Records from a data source
(* ===== verification/ClientApi.v ===== *)
(** * pkg/client/client_apis.go and pkg/resourcemanager/containerinterface.go

    The types that the layers exchange: a virtualization group, the parameters of a
    container, and [ContainersClient], the interface through which the client uses a
    container runtime.  Its methods are the operations [ctrE]: the client's theorems
    hold for every answer to them, and an implementation, such as that of [Docker],
    gives each method a program. *)
From Stdlib Require Import ZArith.
From Stdlib Require Import String.
From stdpp Require Import base list gmap strings.
From S2P Require Import Prelude GoStrings GoErrors GoTime Prog Utils Resource K8s Volumes NodeIO Stores.
Local Open Scope string_scope.

Module Api.

(** [MacOSVirtualMachine] is an interface value: [None] is nil. *)
(* src/pkg/client/client_apis.go : VirtualizationGroup *)
Record VirtualizationGroup := {
  vg_VM : option Res.MacOSVirtualMachine;
  vg_Containers : list Res.Container
}.

(* src/pkg/resourcemanager/containerinterface.go : ContainerParams *)
Record ContainerParams := {
  cp_PodNamespace : string;
  cp_PodName : string;
  cp_Name : string;
  cp_Image : string;
  cp_ImagePullPolicy : K8s.PullPolicy;
  cp_RegistryCreds : Creds.RegistryCredentials;
  cp_Mounts : list Volumes.Mount;
  cp_Env : list EnvVar;
  cp_Command : list string;
  cp_Args : list string;
  cp_WorkingDir : string;
  cp_TTY : bool;
  cp_Stdin : bool;
  cp_StdinOnce : bool;
  cp_PostStartAction : option Res.ExecAction
}.

(** [api.ContainerLogOpts], the fields the code reads. *)
Record ContainerLogOpts := {
  lo_Tail : Z;
  lo_SinceSeconds : Z;
  lo_SinceTime : Time.t;
  lo_Timestamps : bool;
  lo_Follow : bool
}.

(** [io.ReadCloser] values are known by name. *)
Definition StreamRef := nat.

(** [stats.ContainerStats]: the fields the code writes; [None] is a nil pointer. *)
Record ContainerStats := {
  sc_Name : string;
  sc_StartTime : Time.t;
  sc_Time : Time.t;
  sc_UsageNanoCores : option Z;
  sc_UsageCoreNanoSeconds : option Z;
  sc_UsageBytes : option Z;
  sc_WorkingSetBytes : option Z;
  sc_RSSBytes : option Z
}.

(** The methods of the interface, as operations: a caller's program performs them. *)
(* src/pkg/resourcemanager/containerinterface.go : 39-49 ContainersClient *)
Inductive ctrE : Type -> Type :=
| CreateContainer (ctx : Ctx) (params : ContainerParams) : ctrE (option error)
| RemoveContainers (ns name : string) (gracePeriod : Z) : ctrE (option error)
| GetContainers (ns name : string) : ctrE (list Res.Container * option error)
| GetContainersListResult : ctrE (gmap NamespacedName (list Res.Container) * option error)
| GetContainerLogs (ns name containerName : string) (opts : ContainerLogOpts) : ctrE (StreamRef + error)
| ExecInContainer (ctx : Ctx) (ns name containerName : string) (cmd : list string) (attach : option Node.ExecIO)
  : ctrE (option error)
| AttachToContainer (ctx : Ctx) (ns name containerName : string) (attach : Node.ExecIO) : ctrE (option error)
| IsContainerPresent (ns name containerName : string) : ctrE bool
| GetContainerStats (ns name containerName : string) : ctrE (ContainerStats + error).

(** An implementation of the interface: a program for every method. *)
Definition ContainersClient (E : Type -> Type) : Type := forall X, ctrE X -> prog E X.

End Api.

*Task details*
For the string "ContainerStats", return every line of the data where it appears.

*Your response*
(** [stats.ContainerStats]: the fields the code writes; [None] is a nil pointer. *)
Record ContainerStats := {
| GetContainerStats (ns name containerName : string) : ctrE (ContainerStats + error).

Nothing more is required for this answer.